Dopo tre anni Matteo Salvini torna ad essere ospite di Corrado Formigli a Piazza Pulita. Nel corso della trasmissione di La 7 il leader della Lega ha sottolineato l'importanza di fronteggiare al meglio l'emergenza Coronavirus. Sia sotto il profilo sanitario, sia economico. Per quest'ultimo aspetto Salvini ha manifestato approvazione sul fatto che l'ex Presidente della Banca Centrale Europea, Mario Draghi, abbia palesato idee simili a quelle della Lega. A margine di ciò l'ex Ministro dell'Interno ha fatto intendere che, una volta superata l'emergenza sanitaria, riservi particolari dubbi rispetto alla possibilità che l'attuale esecutivo possa essere quello giusto per risollevare l'Italia.

E l'idea di Mario Draghi al timone di una nuova storia governativa sembra stuzzicarlo.

Per Draghi l'Europa deve dare liquidità agli Stati

Nel corso dell'intervista a Matteo Salvini, Corrado Formigli lo ha chiamato ad esprimersi sull'idea avanzata da Draghi. Secondo l'ex numero uno della Bce occorrerebbe inondare di liquidità gli Stati europei per superare la crisi economica determinata dal coronavirus. Una posizione ampiamente condivisa dal numero uno leghista che, da tempo, manifesta la necessità che arrivi denaro il prima possibile ai cittadini per tenere in piedi l'economia.

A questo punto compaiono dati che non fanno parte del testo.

#[export] Instance fake_client_laws : ClientLaws fake_api.
Proof.
  refine {| cl_wf := fake_wf; cl_view f n := client_unit <$> f.(fr_jobs) !! n |}.
  - intros f n r _. rewrite fake_api_Unit. by intros [= <-].
  - intros f n u Hwf Hu. destruct (fr_jobs f !! n) as [j|] eqn:Hj; [|done]. injection Hu as <-. by apply (Hwf n j Hj).
  - intros n s f Hwf. cbn. unfold RegistryClient_SetUnitTargetState, fr_SetUnitTargetState. cbn.
    unfold fr_SetUnitTargetState. pose proof (unsafeSet_laws n s f Hwf) as H.
    destruct (unsafeSetUnitTargetState n s f) as [f' [e|[]]]; cbn in *; tauto.
  - intros u f Hwf. cbn. unfold RegistryClient_CreateUnit.
    assert (∀ ts, let '(f', r) := (let '(reg, r) := fr_CreateUnit (mkUnit u.(SUName) (MapSchemaUnitOptionsToUnitFile u.(SUOptions)) ts) f
      in (reg, lift_reg r)) in creates u.(SUName) f f' (is_ok r)) as Hc.
    { intros ts. pose proof (fr_CreateUnit_laws (mkUnit u.(SUName) (MapSchemaUnitOptionsToUnitFile u.(SUOptions)) ts) f Hwf) as H.
      cbn [UName] in H. destruct (fr_CreateUnit _ f) as [f' [[]|e]]; exact H. }
    case_bool_decide; [|apply Hc]. destruct (ParseJobState _) as [ts|e]; [|done]. apply Hc.
Defined.
End fake_laws.

(** ** Setting target states *)

Section targets.
#[local] Open Scope go_scope.
Context `{A : ClientAPI W E, CL : !ClientLaws A}.

(** A unit that is not in the state. *)
Definition to_change (state : JobState) (w : W) (k : string) : Prop :=
  ∃ u, cl_view w k = Some u ∧ u.(SUDesiredState) ≠ state.

Lemma with_desired_same state u : u.(SUDesiredState) = state → with_desired state u = u.
Proof. intros <-. by destruct u. Qed.

Lemma with_desired_twice state u : with_desired state (with_desired state u) = with_desired state u.
Proof. done. Qed.

(** What setting the target state of some units has done. *)
Definition targets_set (units : list string) (state : JobState) (w w' : W) (r : res (ctl_error E) (list SchemaUnit)) : Prop :=
  (∀ k, cl_view w' k = cl_view w k ∨ k ∈ units ∧ cl_view w' k = with_desired state <$> cl_view w k) ∧
  match r with
  | Ok us =>
      (∀ k, k ∈ units → is_Some (cl_view w k) ∧ cl_view w' k = with_desired state <$> cl_view w k) ∧
      NoDup (SUName <$> us) ∧
      (∀ u, u ∈ us ↔ u.(SUName) ∈ units ∧ cl_view w u.(SUName) = Some u ∧ u.(SUDesiredState) ≠ state)
  | Err e => (∃ e', e = ApiError e') ∨ ∃ k, e = UnitMissing k ∧ k ∈ units ∧ cl_view w k = None
  end.

Lemma targets_set_skip name units state u w w' r :
  cl_view w name = Some u → u.(SUDesiredState) = state →
  targets_set units state w w' r → targets_set (name :: units) state w w' r.
Proof.
  intros Hu Hd [Hv Hr]. assert (cl_view w' name = with_desired state <$> cl_view w name) as Hname.
  { destruct (Hv name) as [->|[_ ->]]; [|done]. rewrite Hu. cbn. by rewrite with_desired_same. }
  split; [intros k; destruct (Hv k) as [?|[??]]; [by left|right; split; [by right|done]]|].
  destruct r as [us|e].
  - destruct Hr as (Hall & Hnd & Hus). split; [|split; [done|]].
    + intros k [->|Hk]%elem_of_cons; [|by apply Hall]. split; [by rewrite Hu|done].
    + intros u'. rewrite Hus, elem_of_cons. split; [tauto|]. intros ([Hn|Hn] & Hv' & Hd'); [|done].
      rewrite Hn, Hu in Hv'. congruence.
  - destruct Hr as [?|(k & -> & Hk & ?)]; [by left|]. right. exists k. split; [done|]. split; [by right|done].
Qed.

(** Only the unit [name] changed, and only its target state. *)
Definition one_target_set (name : string) (state : JobState) (w w' : W) : Prop :=
  ∀ k, cl_view w' k = if decide (k = name) then with_desired state <$> cl_view w k else cl_view w k.

Lemma one_target_set_after name state w w1 k :
  one_target_set name state w w1 → with_desired state <$> cl_view w1 k = with_desired state <$> cl_view w k.
Proof. intros H. rewrite H. case_decide; [|done]. by destruct (cl_view w k). Qed.

Lemma targets_set_cons name units state u w w1 w' r :
  cl_view w name = Some u → u.(SUDesiredState) ≠ state → u.(SUName) = name → one_target_set name state w w1 →
  targets_set units state w1 w' r → targets_set (name :: units) state w w' (let* us := r in Ok (u :: us)).
Proof.
  intros Hu Hd Hn H1 [Hv Hr]. pose proof (λ k, one_target_set_after name state w w1 k H1) as Ha. split.
  { intros k. destruct (Hv k) as [Hk|[Hk Hw]].
    - rewrite Hk, H1. case_decide; [subst k; right; split; [left|done]|by left].
    - right. rewrite Hw, Ha. split; [by right|done]. }
  destruct r as [us|e].
  - destruct Hr as (Hall & Hnd & Hus). cbn. split; [|split].
    + intros k [->|Hk]%elem_of_cons.
      * rewrite Hu. split; [eauto|]. destruct (Hv name) as [Hw|[_ Hw]]; rewrite Hw; [by rewrite H1, decide_True, Hu|by rewrite Ha, Hu].
      * destruct (Hall k Hk) as [Hs Hw]. rewrite Hw, Ha. rewrite H1 in Hs. split; [|done].
        case_decide; [by rewrite fmap_is_Some in Hs|done].
    + constructor; [|done]. rewrite Hn. intros (u' & Hn' & (_ & Hv' & Hd')%Hus)%list_elem_of_fmap.
      rewrite <- Hn', H1, decide_True, Hu in Hv' by done. cbn in Hv'. injection Hv' as <-. done.
    + intros u'. rewrite !elem_of_cons, Hus, H1. case_decide as Hk.
      * rewrite Hk, Hu. cbn. split; [intros [->|(? & [= <-] & ?)]; [tauto|done]|intros (_ & [= ->] & _); by left].
      * split; [intros [->|?]; [done|tauto]|tauto].
  - destruct Hr as [?|(k & -> & Hk & Hw)]; [by left|]. right. exists k. split; [done|]. split; [by right|].
    rewrite H1 in Hw. case_decide; [by destruct (cl_view w k)|done].
Qed.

"Sottoscrivo - ha detto il numero uno della Lega - riga per riga le parole di Mario Draghi. Non bisogna badare ai vincoli europei, bisogna spendere subito tutto quello che si deve per evitare di perdere posti di lavoro". Salvini ha da tempo manifestato un punto di vista critico rispetto ai vincoli disposti dall'Unione Europea in fatto di bilancio . "Fare debito - ha proseguito - non è più una bestemmia".

Dopo aver chiarito di nutrire particolare stima nei confronti di Mario Draghi, ha sottolineato: "E' arrivato sulle posizioni nostre, ne sono ben contento".

Endorsement di Salvini per Draghi

Come al solito, invece, arrivano stoccate verso l'Europa che non ha dato ciò che l'Italia chiedeva e l'attuale premiership italiana: "Oggi l'Europa ha detto 'no'. Perfino Conte ha detto che se l'Europa dice 'no' facciamo da soli.

Noi gli diciamo benvenuto e allora facciamo da soli".

A domanda precisa di Corrado Formigli rispetto alla possibilità che per Salvini Mario Draghi possa diventare il leader giusto per il Paese, Matteo Salvini risponde con ironia, condita però da un concetto di fondo abbastanza chiaro. "Se le rispondessi 'sì', Conte si offenderebbe. Se mi chiede 'questo governo a virus sconfitto è in grado di gestire la ricostruzione sociale e economica' ho i miei dubbi". Parole che sembrano un vero e propri endorsement da parte del leader della Lega nei confronti dell'ex Presidente della Banca Centrale Europea.